GIST: "Alas, the very delay caused by the prosecution has served to reinforce all the old doubts about the ACT's criminal review system, about the integrity of criminal investigations and scientific evidence, and about the competence of police and their close political masters. And whether a Supreme Court, which has specialised so often in getting these things wrong, can ever be the vehicle of setting them right. The wrongly instituted inquiry - started 20 months ago and now concluded - has found that some of the evidence complacently considered, and ticked off, by numerous Supreme Court judges over the years, was seriously flawed, perhaps made up. It had pointed to serious procedural irregularities. For the first time in 20 years, a Supreme Court bench has conceded that there are real questions about the safety of the verdict.

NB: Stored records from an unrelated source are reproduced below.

(** [useAPIClassification().classifyImageViaAPI] *)
Definition classifyImageViaAPI (imageFile : File) : M value :=
  if negb (JS.truthy (apiEndpoint (mlConfig env)))
  then throw (ErrorObj "ML API endpoint not configured")
  else
    setApiLoading true ;;
    setApiError None ;;
    try_finally
      (try_catch
         (startTime <- Date_now ;;
          let request := api_request imageFile in
          emit (Fetch request) ;;
          response <- lift (network env request) ;;
          if negb (ok response)
          then throw (ErrorObj ("API request failed: " +:+ statusText response))
          else
            result <- lift (json response) ;;
            endTime <- Date_now ;;
            let processingTime := endTime - startTime in
            details <- lift (JS.get result "details") ;;
            type <- lift (JS.get result "type") ;;
            ret (VObj
              (<["details" := VObj
                   (<["recommendations" := JS.strings (getRecommendations type)]>
                    (JS.spread details))]>
               (<["processingTime" := VNum (inject_Z processingTime)]>
                (JS.spread result)))))
         (fun err =>
            let errorMessage := message_or "Classification failed" err in
            setApiError (Some errorMessage) ;;
            throw (ErrorObj errorMessage)))
      (setApiLoading false).

(** The body of the [try] block of [classifyWaste]. *)
Definition select_backend (input : Input) : M value :=
  ready <- gets isReady ;;
  match (if ready then as_image input else None) with
  | Some img =>
      emit (ConsoleLog "Using TensorFlow.js model for classification") ;;
      classifyImage img
  | None =>
      match (if JS.truthy (apiEndpoint (mlConfig env))
             then as_file input else None) with
      | Some f =>
          emit (ConsoleLog "Using API for classification") ;;
          classifyImageViaAPI f
      | None =>
          emit (ConsoleLog "Using mock classification") ;;
          mockClassification
      end
  end.

(** The [catch] block of [classifyWaste]. *)
Definition fallback_to_mock (error : exn) : M value :=
  emit (ConsoleError ("Classification error: " +:+ message_or "" error)) ;;
  mockClassification.

(** [useWasteClassification().classifyWaste] *)
Definition classifyWaste (input : Input) : M value :=
  setLoading true ;;
  try_finally
    (try_catch (select_backend input) fallback_to_mock)
    (setLoading false).

(** [tf.loadLayersModel(url)]: from the IndexedDB store for an
    [indexeddb://key] URL (absent key: an error), from the network
    otherwise. *)
Definition tf_loadLayersModel (from : string) : M Model :=
  emit (LoadLayersModel from) ;;
  if String.prefix indexeddb_scheme from
  then
    store <- gets indexeddb ;;
    let key := String.substring (String.length indexeddb_scheme)
                   (String.length from - String.length indexeddb_scheme) from in
    match store !! key with
    | Some m => ret m
    | None => throw (ErrorObj ("Cannot find model with path " +:+ key))
    end
  else lift (http_model env from).

(** [model.save("indexeddb://key")] *)
Definition model_save (m : Model) (key : string) : M unit :=
  emit (ModelSave (indexeddb_scheme +:+ key)) ;;
  lift (indexeddb_write env) ;;
  store_model key m.

Definition loadOfflineModel : M (option (Model * MLModel)) :=
  try_catch
    (model <- tf_loadLayersModel (indexeddb_scheme +:+ modelKey) ;;
     ret (Some (model, {|
       name := "EcoSort Offline Classifier";
       version := "2.0.0";
       accuracy := 921 # 10;
       supportedFormats := supported_formats;
       info_loadingState := loaded;
       modelSize := None;
       trainingData := None;
       offlineCapable := true |})))
    (fun _ => ret None).

Definition cacheModelOffline (model : Model) : M unit :=
  try_catch
    (model_save model modelKey ;;
     emit (ConsoleLog "Model cached for offline use"))
    (fun err =>
       emit (ConsoleWarn ("Failed to cache model offline: " +:+ message_or "" err))).

Definition loadDemoModel : M (Model * MLModel) :=
  ret (demo_model env, {|
    name := "EcoSort Demo Classifier";
    version := "1.0.0";
    accuracy := 885 # 10;
    supportedFormats := supported_formats;
    info_loadingState := loaded;
    modelSize := None;
    trainingData := None;
    offlineCapable := true |}).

The DPP, the AFP and senior detectives, and the most significant forensic witness, have been served with notices warning them that they will probably be criticised in the report. During submissions, Justice Martin appeared to accept that prosecution failures were inadvertent, but made it clear he nonetheless thought the consequences significant to the fairness of the trial. His findings will go to the Supreme Court - which one might hope to be constituted by judges whose own past reflections on the case will not be haunting them - next week. One way or another, their deliberations, and the failure of the ACT to adopt a modern criminal review system, may have the reputation of the ACT justice system, and its custodians, in an unwelcome spotlight for some time to come."